Au début, dans le monde de la musique à Maurice, presque personne ne croit en Kaya, le rasta de Rochebois. Un numéro de l’émission Mosaïk sur la chaîne nationale la MBC, tourné chez Percy à Tamarin avec des artistes de seggae Ras Natty baby, Natir Chamarel et Racinetatane, le groupe de Kaya, permettra de changer la donne. Avec cette cassette VHS, Percy aborde au bluff un journaliste du Quotidien de la Réunion venu surfer à Tamarin et décroche une interview sur RFO. La première maquette de Kaya  « Seggae nou la mizik » sera enregistrée à la radio Corail à la Réunion, mixée par Percy à la jamaïcaine, avec un « son pourri, saturé, roots. »  « Il ne faut pas oublier » analyse t-il, qu’en Jamaïque Bob Marley a été produit par un Sino-jamaicain, Leslie Kong. Ti Frère et Serge Lebrasse ont été enregistrés par John Venpin dans son studio à Chinatown sur le label Dragons, Cassiya a été lancé par mon cousin Robert Yip Tong. Les Sino-mauriciens qui vendaient des soutien-gorges, des plumes, des stylos, vendaient aussi de la musique, avec les boutiques Do ré mi, Neptune, Power. »

Le 11 février 1990,  Nelson Mandela est libéré en Afrique du sud. La mairie étiquetée à  gauche de Port-Louis rebaptise le stade de foot de Cité-Valijee en son honneur. Racinetatane est choisi pour  l’inauguration du stade : « Il y avait deux policiers, deux hauts-parleurs et un public de sept-mille personnes! Les rues étaient bouchées. Les gens étaient hystériques comme pour un concert des Rolling Stones. Le podium a failli tomber. » Le 11 mars au soir, la veille de la fête de l’indépendance, un autre concert devant le parlement à Port-Louis rassemble 22000 personnes. Le 18 mars, avec le ségatier Michel Legris en première partie, Kaya rassemble 44000 personnes au stade de Rose-Hill.

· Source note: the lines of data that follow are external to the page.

(* ===== verification/Ack.v ===== *)
(** * The cluster provider (pkg/providers/ack)

    Reads the network plugin of the cluster, remembered for the life of the
    process, and the script with which a node joins it, kept in an expiring
    cache.  The script is a command line: its labels argument is replaced, the
    node configuration and karpenter's unregistered taint are appended, and the
    container runtime is set to that of the default node pool.  The cluster
    service and the decoder of the cluster's metadata are parameters.  The
    provider implements the interfaces through which the instance and the
    instance type providers call it. *)

From S2P Require Import Prelude Effects GoText GoCache Labels Scheduling CloudTypes Apis.
From S2P Require Import InstanceTypeCalc InstanceTypeProvider InstanceSelect InstanceProvider KubeApi.

Module ack.

(** ** The cluster service *)

Record NodepoolInfo := MkInfo { IsDefault : option bool }.
Record NodepoolStatus := MkStatus { HealthyNodes : option Z }.
Record KubernetesConfig := MkKubernetesConfig {
  Runtime : option string;
  RuntimeVersion : option string;
}.
Record Nodepool := MkNodepool {
  np_NodepoolInfo : option NodepoolInfo;
  np_Status : option NodepoolStatus;
  np_KubernetesConfig : option KubernetesConfig;
}.

(** The answers of the first two calls are the field that is read, [None] if it
    or what leads to it is nil; that of the third is the response. *)
Class AckApi (W : Type) := {
  DescribeClusterDetail : string → W → result (option string) * W;
  DescribeClusterNodePools : string → W → result (option (list Nodepool)) * W;
  DescribeClusterAttachScripts : string → bool → W → result (option (option string)) * W;
}.
(** [json.Unmarshal] of the metadata text: Capabilities.Network. *)
Class MetadataDecoder := unmarshal_network : string → error + string.

Record DefaultProvider := MkProvider {
  clusterID : string;
  clusterCNI : string;
  ack_cache : cache string;
}.
Definition NewDefaultProvider (clusterID : string) (c : cache string) : DefaultProvider :=
  MkProvider clusterID "" c.

(** ** Text of the script *)

Definition defaultNodeLabel : string := "k8s.aliyun.com=true".

Definition labels_pattern : pattern := [Lit "--labels"; Plus is_space; Plus non_space].
Definition runtime_pattern : pattern :=
  [Plus is_space; Lit "--runtime"; Plus is_space; Plus non_space;
   Plus is_space; Lit "--runtime-version"; Plus is_space; Plus non_space].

 « J’ai vraiment vu le mauricianisme ce soir-là, il y avait toutes les composantes de la société, créoles, blancs, chinois, hindous… » se souvient Percy Yip Tong.

Celui-ci finit par se retirer de l’aventure en constatant des malversations dans le circuit de distribution des cassettes de Kaya à la Réunion. « Celui qui dupliquait prétendait en vendre cinq-cent alors qu’il en écoulait cinq-mille. Il y avait tout un trafic qu’on a découvert. »   Dans la foulée, Percy traverse l’Afrique du sud au nord, fonde sa famille en Allemagne, travaille à la Croix-Rouge…

Kaya – Lam sacrifice

En 1997, après avoir écouté le titre « Mo ti zil » issu de l’album « Zistwar revoltan » de Kaya, Percy  décide de revenir à l’île Maurice. Mais l’alchimie avec son ancien alter égo Kaya n’est plus au rendez-vous. En février 1999, à cinq heures du matin Percy reçoit un appel: « Kaya est mort à Alcatraz! (le surnom de la sinistre prison de Port Louis, NDLR) ».  Lors de  la veillée mortuaire au siège du parti Mouvement républicain « j’ai vu des Mauriciens de tous âges et de toute communauté faire la queue. J’ai été choqué par cette dépouille recouverte de bleus. » En représailles de cette mort sous les coups de la police, plusieurs stations de police seront brûlées. « Je me suis retrouvé à Rochebois avec des policiers blessés, des gaz lacrymogènes dans les maisons, des enfants qui pleuraient. Tôt le matin j’ai pris ma voiture pour retourner à Tamarin, ma femme était enceinte de huit mois. Le chanteur Berger Agathe m’a ouvert la voie, il y avait des barrages avec des émeutiers. Plus tard, j’ai reçu un appel m’annonçant qu’il a été tué de soixante-deux balles de chevrotine. » Cette période sombre pour l’île Maurice se terminera par des émeutes raciales. « Kaya qui vivait dans la pauvreté, dans une case en tôle, est mort pour une cause juste, la légalisation du cannabis. Et Percy de conclure : Sa mort a fait qu’il a eu la reconnaissance nationale et internationale qu’il méritait. »

Activiste panafricain

De son côté, Percy continue son activisme musical,  enregistrant notamment le père du séga typik Alphonse Ravaton alias Ti frère. « J’ai fait jouer en live avec Natir Chamarel le groupe Otentik street brothers (OSB) qui était un sound system. J’ai envoyé Eric Triton à Paris. Menwar a fait des premières parties pour Santana, Youssou N’Dour, a joué à la Nouvelle-Orléans, à Montréal. J’ai produit le groupe de séga acoustique Mauravanne, avec Linzy Bacbotte. »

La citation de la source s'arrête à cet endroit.